Poi di nuovo un attacco che sembra riferito all’opacità cinese in materia di rispetto dell’ambiente o dei diritti dei lavoratori, anche qui prendendo lo spunto della difesa del multilateralismo che Xi aveva fatto il giorno prima al World Economic Forum. «La trasparenza – ha attaccato la cancelliera – è un elemento importante del multilateralismo. La trasparenza riguarda anche ciò che accade all’interno di un Paese, in modo che si possa valutare se il commercio avviene in base a regole condivise o se invece ci si sta prendendo un vantaggio contro altri Paesi». E Merkel ha aggiunto: «Certo questo porta a tensioni e se ne può parlare in opposizione gli uni con gli altri».
La nuova geopolitica, tra Xi, Biden e l’Europa
La domanda che aleggia su questo World Economic Forum virtuale è se il mondo, anche con Biden alla Casa Bianca dopo Donald Trump, sia sull’orlo di una nuova guerra fredda fra Stati Uniti e Cina. Xi Jinping lunedì non ha fatto niente per dissipare questa impressione. Merkel a 24 ore di distanza ha soprattutto rispecchiato la difficoltà dell’Europa nel riconoscere questa nuova realtà.
«Io voglio assolutamente evitare la formazione di blocchi», ha detto rispondendo a una domanda su questo punto di Klaus Schwab. «Non credo che farebbe giustizia a molte società nazionali se si arrivasse a dire: questi sono gli Stati Uniti e quella è la Cina e ci raggruppiamo attorno all’una o all’altra potenza. Non è così che le cose devono andare, per come capisco io. Credo che dovremmo avere più valori che condividiamo e più cose che abbiamo in comune, ma ci saranno anche differenze e di interessi».
In concreto, una guerra fredda fra Stati Uniti e Cina ha però implicazioni precise: la Germania, l’Italia e tutta Europa dovranno decidere da quale parte stare o se dichiarare la propria neutralità. In particolare, nell’acquisire tecnologie cinesi per esempio sul 5G.

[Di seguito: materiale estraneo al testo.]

(** Using a secret is counted on that secret alone. *)
Theorem record_usage_spec (c : Columns) (now : DateTime) (k : string * string) (r : Secret) (t : Table) :
  table_ok t -> t !! k = Some r ->
  record_usage c now (s_id r) t !! k = Some (used_row c now r)
  /\ (forall k', k' <> k -> record_usage c now (s_id r) t !! k' = t !! k')
  /\ table_ok (record_usage c now (s_id r) t).
Proof.
  intros Ht Hk. split_and!; [| |by apply table_ok_usage].
  - unfold record_usage. rewrite lookup_fmap, Hk. cbn. by rewrite bool_decide_eq_true_2.
  - intros k' Hne. unfold record_usage. rewrite lookup_fmap. destruct (t !! k') as [r'|] eqn:E; [|done]. cbn.
    rewrite bool_decide_eq_false_2; [done|]. intros Heq. apply Hne. by apply (to_id t Ht _ _ _ _ E Hk).
Qed.

(** ** Listing *)
Definition ref_le (a b : SecretRef) : Prop := String.leb (ref_name a) (ref_name b) = true.
Lemma insert_ref_sorted x l : Sorted ref_le l -> Sorted ref_le (insert_ref x l).
Proof.
  induction 1 as [|y l Hs IH Hh]; cbn [insert_ref]; [by repeat constructor|].
  destruct (String.leb (ref_name x) (ref_name y)) eqn:E; [by repeat constructor|]. constructor; [done|].
  assert (ref_le y x) by (unfold ref_le; destruct (String.leb_total (ref_name x) (ref_name y)); congruence).
  destruct l as [|z l]; cbn [insert_ref]; [by constructor|]. destruct (String.leb (ref_name x) (ref_name z)); constructor; [done|]. by inversion Hh.
Qed.
Lemma insert_ref_perm x l : insert_ref x l ≡ₚ x :: l.
Proof.
  induction l as [|y l IH]; cbn [insert_ref]; [done|]. destruct (String.leb _ _); [done|]. rewrite IH. apply perm_swap.
Qed.
(** The list of a user's secrets has one entry for each of them, in the order
    of the names, and nothing of anyone else. *)
Theorem list_secrets_spec (user : string) (t : Table) :
  Sorted ref_le (list_secrets user t)
  /\ list_secrets user t ≡ₚ (fun r => mkRef (s_name r) (s_provider r)) <$> (map_to_list (filter (fun kv => kv.1.1 = user) t)).*2
  /\ (table_ok t -> forall x, x ∈ list_secrets user t <-> exists r, t !! (user, ref_name x) = Some r /\ ref_provider x = s_provider r).
Proof.
  unfold list_secrets. set (l := _ <$> _). assert (Hp : foldr insert_ref [] l ≡ₚ l).
  { induction l as [|x l' IH]; [done|]. cbn. by rewrite insert_ref_perm, IH. }
  split_and!; [|done|].
  - induction l as [|x l' IH]; cbn; [constructor|]. apply insert_ref_sorted. apply IH.
    clear. induction l' as [|y l' IH]; [done|]. cbn. by rewrite insert_ref_perm, IH.
  - intros Ht x. rewrite Hp. unfold l. rewrite list_elem_of_fmap. split.
    + intros (r & -> & (([u n] & r') & -> & Hin)%list_elem_of_fmap). apply elem_of_map_to_list, map_lookup_filter_Some in Hin as [Hl Hu].
      cbn in *. subst u. exists r'. pose proof (to_key t Ht _ _ Hl) as [= -> ->]. done.
    + intros (r & Hl & Hpr). exists r. pose proof (to_key t Ht _ _ Hl) as [= Eu En]. split; [destruct x; cbn in *; by subst|].
      apply list_elem_of_fmap. exists ((user, ref_name x), r). split; [done|].
      apply elem_of_map_to_list, map_lookup_filter_Some. done.
Qed.

(** ** Base64 *)
(** A reference decoder: sextets back to bytes, with padding at the end only. *)
Fixpoint index_of (c : ascii) (i : Z) (s : string) : option Z :=
  match s with EmptyString => None | String d s => if Ascii.eqb c d then Some i else index_of c (i + 1) s end.
Definition sextet_of (c : ascii) : option Z := index_of c 0 ALPHABET.
Definition to_byte (n : Z) : ascii := chr (Z.to_nat (n mod 256)).
Fixpoint base64_decode (s : string) : option string :=
  match s with
  | EmptyString => Some EmptyString
  | String p (String q (String r (String t s))) =>
      x ← sextet_of p; y ← sextet_of q;
      let a := to_byte (x * 4 + y / 16) in
      match sextet_of r, sextet_of t with
      | Some z, Some w => rest ← base64_decode s; Some (String a (String (to_byte (y * 16 + z / 4)) (String (to_byte (z * 64 + w)) rest)))
      | Some z, None => Some (String a (String (to_byte (y * 16 + z / 4)) EmptyString))
      | None, _ => Some (String a EmptyString)
      end
  | _ => None
  end.
Lemma sextet_of_char n : 0 <= n < 64 -> sextet_of (b64_char n) = Some n.
Proof.
  intros H. assert (Hall : forallb (fun k => bool_decide (sextet_of (b64_char (Z.of_nat k)) = Some (Z.of_nat k))) (seq 0 64) = true)
    by (vm_compute; reflexivity).
  rewrite forallb_forall in Hall. specialize (Hall (Z.to_nat n) ltac:(apply in_seq; lia)).
  apply bool_decide_eq_true in Hall. by rewrite Z2Nat.id in Hall by lia.
Qed.
Lemma pad_no_sextet : sextet_of "="%char = None.
Proof. reflexivity. Qed.
Lemma byte_range a : 0 <= byte_of a < 256.
Proof. unfold byte_of. pose proof (nat_ascii_bounded a). lia. Qed.
Lemma to_byte_of a n : n mod 256 = byte_of a -> to_byte n = a.
Proof. unfold to_byte, byte_of, chr. intros ->. rewrite Nat2Z.id. apply ascii_nat_embedding. Qed.
Lemma sextets b0 b1 b2 : 0 <= b0 < 256 -> 0 <= b1 < 256 -> 0 <= b2 < 256 ->
  sextet1 b0 = b0 / 4 /\ sextet2 b0 b1 = b0 mod 4 * 16 + b1 / 16 /\ sextet3 b1 b2 = b1 mod 16 * 4 + b2 / 64 /\ sextet4 b2 = b2 mod 64.
Proof.
  intros H0 H1 H2. unfold sextet1, sextet2, sextet3, sextet4.
  rewrite !Z.shiftr_div_pow2, !Z.shiftl_mul_pow2 by lia.
  change 3 with (Z.ones 2). change 15 with (Z.ones 4). change 63 with (Z.ones 6). rewrite !Z.land_ones by lia.
  change (2 ^ 2) with 4. change (2 ^ 4) with 16. change (2 ^ 6) with 64. split_and!; try done.
  - assert (Hall : forallb (fun x => forallb (fun y => Z.lor (Z.of_nat x * 16) (Z.of_nat y) =? Z.of_nat x * 16 + Z.of_nat y) (seq 0 16)) (seq 0 4) = true) by (vm_compute; reflexivity).
    rewrite forallb_forall in Hall. specialize (Hall (Z.to_nat (b0 mod 4)) ltac:(apply in_seq; Z.to_euclidean_division_equations; lia)).
    rewrite forallb_forall in Hall. specialize (Hall (Z.to_nat (b1 / 16)) ltac:(apply in_seq; Z.to_euclidean_division_equations; lia)).
    rewrite !Z2Nat.id in Hall by (Z.to_euclidean_division_equations; lia). by apply Z.eqb_eq in Hall.
  - assert (Hall : forallb (fun x => forallb (fun y => Z.lor (Z.of_nat x * 4) (Z.of_nat y) =? Z.of_nat x * 4 + Z.of_nat y) (seq 0 4)) (seq 0 16) = true) by (vm_compute; reflexivity).
    rewrite forallb_forall in Hall. specialize (Hall (Z.to_nat (b1 mod 16)) ltac:(apply in_seq; Z.to_euclidean_division_equations; lia)).
    rewrite forallb_forall in Hall. specialize (Hall (Z.to_nat (b2 / 64)) ltac:(apply in_seq; Z.to_euclidean_division_equations; lia)).
    rewrite !Z2Nat.id in Hall by (Z.to_euclidean_division_equations; lia). by apply Z.eqb_eq in Hall.
Qed.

«Non sono a favore di un totale decoupling (separazione, ndr) di tutte le attività digitali, non dovremmo ricercare questo obiettivo, perché alimenterebbe una divisione del mondo», ha detto Merkel. «Ma ciascuno di noi deve identificare gli elementi vitali della propria società e la pandemia ci ha impartito una lezione. Anche se il mio partner commerciale non mi sostiene più, devo comunque poter assicurare ciò che è essenziale per il mio Paese». Qui Merkel parlava, chiaramente, della dipendenza dell’Europa dalle tecnologie cinesi per le telecomunicazioni in 5G e dai vaccini americani per uscire dalla pandemia.
«Noi abbiamo società aperte e non penso alla Cina in particolare, quando parlo di indipendenza nelle forniture», ha aggiunto la cancelliera. «Anche gli Stati Uniti hanno barriere in vigore per quanto riguarda l’import e l’export di vaccini e di importanti componenti che vanno nella produzione dei vaccini».
L’Europa, ai vaccini alla (bassa) crescita economica
Così la cancelliera al World Economic Forum ha cercato di ritagliare un posto per la Germania e per l’Europa in un sistema internazionale di vasi di ferro. L’Unione europea per il momento non è uno di questi, è un vaso di coccio: indietro sui vaccini, colpita più duramente nella contrazione dell’economia e nelle prospettive di ripresa dei prossimi anni secondo il Fondo monetario internazionale, indietro anche nelle tecnologie, l’Europa è oggi fra i grandi perdenti della pandemia.
Macron e l’ambiente: il modello capitalistico ha fallito
Non stupisce che al World Economic Forum, subito dopo Merkel, il presidente francese Emmanuel Macron abbia preferito indossare le vesti del re filosofo: «Il modello capitalista sposato all’economia di mercato non può più funzionare in questa situazione», ha dichiarato. Il presidente francese si riferiva ai danni all’ambiente e alla crisi sociale nei Paesi avanzati a seguito delle delocalizzazioni. Ma mentre Stati Uniti e Cina competono sulle tecnologie e la forza militare che l’Europa non ha, è suonato un po’ come dire: fermate il mondo, voglio scendere.